Forestry Project of Yamanashi

②アマゾンにおけるFSC認証の木材チップによる発電プロジェクト(CER)

FSC 認証を受けた森林事業で持続可能な方法を用いて木材チップを作ることでクレジットを創出している、世界初のプロジェクトです。木質バイオマス発電所は、ブ ラジル・アマゾンの小さな町、イタコアチアラに位置し、約80,000人分の電力を、より環境にやさしいものに切り替えます。その結果、地域の人々は低価 格で安定した電力供給を受けられるようになります。また、年間最大45,000MWh発電し、以前と比べて10,000,000ℓから 15,000,000ℓのディーゼル燃料の消費を削減します。バイオマス燃料を燃やす際に生まれる熱は、木材乾燥機のエネルギーとしても使用されます。

Electricity from FSC Wood Waste in the Amazon

※「①やまなし県有林活用温暖化対策プロジェクト」「②ブラジルにおけるFSC認証の木材チップによる発電事業」および「③中国におけるバイオマス調理用コンロ事業」は、認証制度やプロジェクトの種類、プロジェクトの規模の違いにより、カーボン・オフセットの価格も異なります。

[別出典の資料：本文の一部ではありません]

(** The next write of the goal. *)
Ltac write_step lo hi :=
  match goal with
  | |- context [stle ?n ?a ?v ?w] =>
      let w' := fresh "w" in let Hk := fresh "Hk" in
      destruct (stle_wrote lo hi n w a v) as (w' & -> & Hk);
        [first [assumption|eapply wr_ok; eassumption]|lia|lia|lia|]; cbn [mbind option_bind]
  end.

Ltac read_step lo hi :=
  match goal with
  | |- context [ldle ?n ?a ?w] =>
      rewrite (proj1 (ldle_ok w lo hi n a ltac:(first [assumption|eapply wr_ok; eassumption]) ltac:(lia) ltac:(lia))); cbn [mbind option_bind]
  end.

Lemma hdr_reads lo hi w a n z fr : user_ok w lo hi -> lo <= a -> a + 24 <= hi -> hdr (byte w) a n z fr ->
  get_free a w = Some (b2z fr) /\ get_size a w = Some n /\ get_next a w = Some z.
Proof.
  intros Hw Ha Hh (<- & <- & E). unfold get_free, get_size, get_next.
  rewrite !(fun k b Hb Hb' => proj1 (ldle_ok w lo hi k b Hw Hb Hb')), E by lia. done.
Qed.

(** The bytes of [w'] outside of the addresses that [P] holds of. *)
Definition kept (lo hi : Z) (P : Z -> Prop) w w' : Prop :=
  forall x, lo <= x < hi -> ~ P x -> byte w' x = byte w x.

Ltac kept_tac :=
  let x := fresh "x" in intros x ? ?;
  repeat match goal with Hk : wrote _ _ _ _ _ _ ?w' |- context [byte ?w' x] => rewrite (wr_out _ _ _ _ _ _ _ Hk x) by lia end;
  reflexivity.

(** ** The search of [malloc] *)

Fixpoint fit (total a : Z) (bs : list ublk) : option (Z * list ublk) :=
  match bs with
  | [] => None
  | (n, fr) :: bs =>
      if fr && (total <=? n) then
        Some (a, if total + 40 <=? n then (total, false) :: (n - total, true) :: bs else (n, false) :: bs)
      else '(b, bs') ← fit total (a + n) bs; Some (b, (n, fr) :: bs')
  end.

Fixpoint last_of (prev a : Z) (bs : list ublk) : Z :=
  match bs with [] => prev | (n, _) :: bs => last_of a (a + n) bs end.

Lemma take_free_ok lo hi total a n bs e w :
  user_ok w lo hi -> hi <= 2 ^ 46 -> lo <= a -> e <= hi -> 24 <= total <= n ->
  tiles (byte w) a ((n, true) :: bs) e 0 ->
  let bs' := if total + 40 <=? n then (total, false) :: (n - total, true) :: bs else (n, false) :: bs in
  exists w', take_block total a n w = Some w' /\ user_ok w' lo hi /\ tiles (byte w') a bs' e 0 /\
    kept lo hi (fun x => a <= x < e) w w' /\
    exists m, total <= m /\ objects (byte w') a bs' = <[a + 24 := payload (byte w') a m]> (objects (byte w) a ((n, true) :: bs)).
Proof.
  intros Hw H46 Hlo Hhi Hn (Hs & (H1 & H2 & H3) & Ht) bs'. pose proof (user_range _ _ _ Hw).
  pose proof (tiles_end _ _ _ _ _ Ht) as [Ee Hts]. unfold take_block, sizeof_block_header, BLOCK_ALIGN, put_size, put_next, put_free, get_next.
  rewrite u64_small by lia. replace (total + 24 + 16) with (total + 40) by lia.
  subst bs'. destruct (Z.leb_spec (total + 40) n).
  - rewrite u64_small by lia. write_step lo hi. read_step lo hi.
    assert (E : le 8 (byte w0) (a + 8) = next_of (a + n) bs 0) by (back; done). rewrite E.
    assert (Hnx : 0 <= next_of (a + n) bs 0 <= hi) by (destruct bs as [|[]]; cbn; [lia|]; destruct Ht as (? & _ & Ht); pose proof (tiles_end _ _ _ _ _ Ht); unfold wf_size in *; lia).
    do 5 write_step lo hi. exists w5.
    assert (K : kept lo hi (fun x => a <= x < a + 24 \/ a + total <= x < a + total + 24) w w5) by kept_tac.
    split; [done|]. split; [eapply wr_ok; eassumption|]. split; [|split].
    + cbn [tiles next_of]. replace (a + total + (n - total)) with (a + n) by lia. unfold wf_size, hdr.
      split; [lia|]. split; [back; done|]. split; [lia|]. split; [back; done|].
      eapply tiles_ext; [|exact Ht]. intros x Hx. apply K; lia.
    + intros x Hx Hn'. apply K; lia.
    + exists total. split; [lia|]. cbn [objects]. f_equal. replace (a + total + (n - total)) with (a + n) by lia.
      eapply objects_ext; [exact Ht|]. intros x Hx. apply K; lia.
  - cbn [mbind option_bind]. write_step lo hi. exists w0.
    assert (K : kept lo hi (fun x => a <= x < a + 24) w w0) by kept_tac.
    split; [done|]. split; [eapply wr_ok; eassumption|]. split; [|split].
    + cbn [tiles next_of]. split; [done|]. split; [unfold hdr; back; done|]. eapply tiles_ext; [|exact Ht]. intros x Hx. apply K; lia.
    + intros x Hx Hn'. apply K; lia.
    + exists n. split; [lia|]. cbn [objects]. f_equal. eapply objects_ext; [exact Ht|]. intros x Hx. apply K; lia.
Qed.

Lemma fit_some total bs : forall a b bs', fit total a bs = Some (b, bs') -> bs <> [] /\ bs' <> [].
Proof.
  destruct bs as [|[n fr] bs]; intros a b bs'; cbn [fit]; [done|].
  repeat case_step; intros E; simplify_eq/=; try done. destruct (fit total (a + n) bs) as [[]|]; by simplify_eq/=.
Qed.

Lemma next_of_ne a bs bs' z : bs <> [] -> bs' <> [] -> next_of a bs z = next_of a bs' z.
Proof. by destruct bs, bs'. Qed.

Lemma malloc_loop_ok lo hi total w e : user_ok w lo hi -> hi <= 2 ^ 46 -> e <= hi -> 24 <= total -> forall bs fuel prev a,
  lo <= a -> tiles (byte w) a bs e 0 -> (length bs < fuel)%nat ->
  match fit total a bs with
  | Some (b, bs') => exists w' prev' m, malloc_loop fuel total prev (next_of a bs 0) w = Some (b + 24, prev', w') /\
      user_ok w' lo hi /\ tiles (byte w') a bs' e 0 /\ kept lo hi (fun x => a <= x < e) w w' /\
      total <= m /\ a <= b /\ objects (byte w) a bs !! (b + 24) = None /\
      objects (byte w') a bs' = <[b + 24 := payload (byte w') b m]> (objects (byte w) a bs)
  | None => malloc_loop fuel total prev (next_of a bs 0) w = Some (0, last_of prev a bs, w)
  end.
Proof.
  intros Hw H46 He Htot. pose proof (user_range _ _ _ Hw) as Hr.
  induction bs as [|[n fr] bs IH]; intros [|fuel] prev a Ha Ht Hf; cbn [length] in Hf; try lia; [done|].
  cbn [fit malloc_loop next_of]. rewrite (proj2 (Z.eqb_neq a 0)) by lia.
  pose proof Ht as (Hn & Hh & Ht'). pose proof (tiles_end _ _ _ _ _ Ht') as [Ee Hts]. unfold wf_size in Hn.
  destruct (hdr_reads lo hi w a _ _ _ Hw Ha ltac:(lia) Hh) as (-> & -> & ->). cbn [mbind option_bind].
  replace (nz (b2z fr)) with fr by (by destruct fr). destruct (fr && (total <=? n)) eqn:Eb.
  - apply andb_true_iff in Eb as [-> Hle%Z.leb_le].
    destruct (take_free_ok lo hi total a n bs e w) as (w' & -> & Hw' & Ht2 & K & m & Hm & Ho); try done; try lia.
    cbn [mbind option_bind]. rewrite u64_small by (unfold sizeof_block_header; lia). unfold sizeof_block_header.
    exists w', prev, m. split_and!; try done. cbn [objects]. eapply objects_below; [exact Ht'|lia].
  - specialize (IH fuel a (a + n) ltac:(lia) Ht' ltac:(lia)).
    destruct (fit total (a + n) bs) as [[b bs']|] eqn:Ef; cbn [mbind option_bind].
    + destruct IH as (w' & prev' & m & -> & Hw' & Ht2 & K & Hm & Hab & Hno & Ho).
      destruct (fit_some _ _ _ _ _ Ef) as [N1 N2].
      assert (Hk : forall x, a <= x < a + n -> byte w' x = byte w x) by (intros x Hx; apply K; lia).
      exists w', prev', m. split_and!; try done; try lia.
      * cbn [tiles]. split; [done|]. split; [|done]. rewrite (next_of_ne _ bs' bs) by done. eapply hdr_ext; [|exact Hh]. intros x Hx. apply Hk. lia.
      * intros x Hx Hout. apply K; lia.
      * cbn [objects]. destruct fr; [done|]. by rewrite lookup_insert_ne by lia.
      * cbn [objects]. rewrite Ho. destruct fr; [done|]. rewrite (payload_ext (byte w) (byte w')) by (intros; apply Hk; lia).
        apply insert_insert_ne. lia.
    + exact IH.
Qed.

(** ** The state of the heap and the objects in it *)

Definition heap_ok (lo hi : Z) (s : libc W) (objs : gmap Z (list Z)) : Prop :=
  exists bs a, user_ok (world s) lo hi /\ lo <= a /\ tiles (byte (world s)) a bs hi 0 /\
    free_list s = next_of a bs 0 /\ (heap_brk s = hi \/ bs = [] /\ heap_brk s = 0) /\
    objs = objects (byte (world s)) a bs.

Lemma tiles_length f bs : forall a e z, tiles f a bs e z -> 24 * Z.of_nat (length bs) <= e - a.
Proof.
  induction bs as [|[n fr] bs IH]; intros a e z; cbn [tiles length]; [lia|].
  intros (Hn & _ & Ht). specialize (IH _ _ _ Ht). unfold wf_size in Hn. lia.
Qed.

Lemma fuel_enough s f a bs e : 0 < a -> tiles f a bs e 0 -> free_list s = next_of a bs 0 -> heap_brk s = e \/ bs = [] ->
  (length bs < list_fuel s)%nat.
Proof.
  intros Ha Ht Hl Hb. pose proof (tiles_length _ _ _ _ _ Ht) as Hlen. unfold list_fuel. rewrite Hl.
  destruct bs as [|b bs]; [cbn; lia|]. destruct Hb as [->|]; [|done]. cbn [next_of]. rewrite (proj2 (Z.eqb_neq a 0)) by lia.
  apply Nat.lt_succ_r, Nat2Z.inj_le. unfold sizeof_block_header. rewrite Z2Nat.id by dlia. dlia.
Qed.

Lemma align_size_bounds n : 0 <= n -> n + 15 < 2 ^ 64 -> n <= align_size n <= n + 15.
Proof.
  intros Hn Hh. unfold align_size, BLOCK_ALIGN. change (u64 (Z.lnot (16 - 1))) with (mask64 4).
  rewrite u64_small, land_mask64 by lia. dlia.
Qed.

日本国内における間伐等の森林保全プロジェクトより、広大な土地で行われる海外のプロジェクトの方が安価となることが多く、ANAカーボン・オフセットプログラムにおいても例外ではありません。

③中国におけるバイオマス調理用コンロ事業

石炭を利用する従来型コンロを、クリーンなエネルギーであるバイオマスを利用するコンロに置き換えています。これにより二酸化炭素の削減や、屋内空気汚染改善に貢献します。中国において都市と地方の格差はエネルギーの利用に顕著に現れます。富裕層地域ではよりクリーンな石油由来の燃料が用いられている一方で、50%の世帯がいまだに石炭などの固体燃料に依存しています。石炭の消費は多くのCO₂を発生させるうえ、屋内大気汚染の原因ともなります。世界保健機関(WHO)によると、中国だけで年間420,000人以上の人が大気汚染が原因で早世しています。

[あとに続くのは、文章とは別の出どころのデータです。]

(** * Shard role assignment (src/pkg/shard/sharder.go)

    A shallow embedding of the sharding control plane: the role follower of a
    server ([fillRoles]), the version follower of a frontend ([runFrontend]),
    and the assigner ([AssignRoles]) with its helpers [assignMaster],
    [assignReplica] and [swapReplica].

    Go values are embedded as follows.
    - [uint64] is [N]; the only operation of the code that can wrap is the
      product [numShards * numReplicas], written [mul64].
    - [int64] is [Z]; [version - 1] is written with [wrap64].
    - [map[K]V] is [gmap K V].  Go leaves the order of [range] over a map
      unspecified, so every such loop asks an oracle [rangeOver] for the
      order, indexed by the place of the loop ([Site]).
    - a function that mutates its arguments and reports success with a
      [bool] returns [option] of the updated arguments; [None] is the
      [return false] exit, which in the source always precedes any write. *)

From Stdlib Require Import ZArith NArith Lia.
From stdpp Require Import base numbers option list sorting gmap fin_maps strings pretty.

Local Open Scope N_scope.

(** ** Machine integers *)

Definition MaxUint64 : N := 2 ^ 64 - 1.
Definition MaxInt64 : Z := (2 ^ 63 - 1)%Z.
Definition InvalidVersion : Z := (-1)%Z.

本プロジェクトでは、2013 年12月時点で90,000台のコンロを導入し、530,000tもの石炭を削減しています。本プロジェクトにおいて創出されたクレジットの売却から得られた収入は、財政的な余裕のない地方の人が本製品を購入するための補助金などとして再投資されています。

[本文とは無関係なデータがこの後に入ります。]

Lemma frames_bindE {A B} (m : Eff A) (k : A -> Eff B) :
  frames m -> (forall a, frames (k a)) -> frames (bindE m k).
Proof.
  intros Hm Hk log. unfold bindE. rewrite (Hm log).
  destruct (m []) as [[a|e] l0]; simpl.
  - rewrite (Hk a (log ++ l0)%list), (Hk a l0). simpl. now rewrite app_assoc.
  - reflexivity.
Qed.

Lemma frames_try_exceptE {A} (m : Eff A) (h : Exception -> Eff A) :
  frames m -> (forall e, frames (h e)) -> frames (try_exceptE m h).
Proof.
  intros Hm Hh log. unfold try_exceptE. rewrite (Hm log).
  destruct (m []) as [[a|e] l0]; simpl.
  - reflexivity.
  - rewrite (Hh e (log ++ l0)%list), (Hh e l0). simpl. now rewrite app_assoc.
Qed.

Create HintDb frames.
#[local] Hint Resolve frames_ret frames_throw frames_lift frames_call : frames.

Ltac frames :=
  repeat first
    [ apply frames_bindE; [|intros ?]
    | apply frames_try_exceptE; [|intros ?]
    | solve [auto with frames]
    | match goal with |- frames (if ?b then _ else _) => destruct b end
    | match goal with |- frames (match ?x with _ => _ end) => destruct x end ].

(** ** [force_merge_pr] *)

Section ForceMerge.

Variables (h : OrganizationHandle) (repo_name : string) (pr_number : Z).
Variables (repo : RemoteRepository) (pr : PullHandle).

Hypothesis repo_found : get_repo h repo_name = Ret repo.
Hypothesis pull_found : get_pull repo pr_number = Ret pr.

Definition removal : Call := RemoveProtection (base_ref pr).

Definition merging : Call :=
  MergePull pr_number "squash" ("Force merge PR #" ++ str_int pr_number ++ " [skip ci]")
    "Force merged via Backstage automation".

Definition restoring : Call :=
  EditProtection (base_ref pr) true true true true [] [] [].

(** The branch of the pull request is protected: the first lookup returns
    a truthy object. *)
Definition protected : Prop :=
  exists b, get_branch repo (base_ref pr) = Ret b /\ get_protection b = Ret true.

Clean, Efficient Cooking and Heating Project

※「①やまなし県有林活用温暖化対策プロジェクト」「②ブラジルにおけるFSC認証の木材チップによる発電事業」および「③中国におけるバイオマス調理用コンロ事業」は、認証制度やプロジェクトの種類、プロジェクトの規模の違いにより、カーボン・オフセットの価格も異なります。

日本国内における間伐等の森林保全プロジェクトより、広大な土地で行われる海外のプロジェクトの方が安価となることが多く、ANAカーボン・オフセットプログラムにおいても例外ではありません。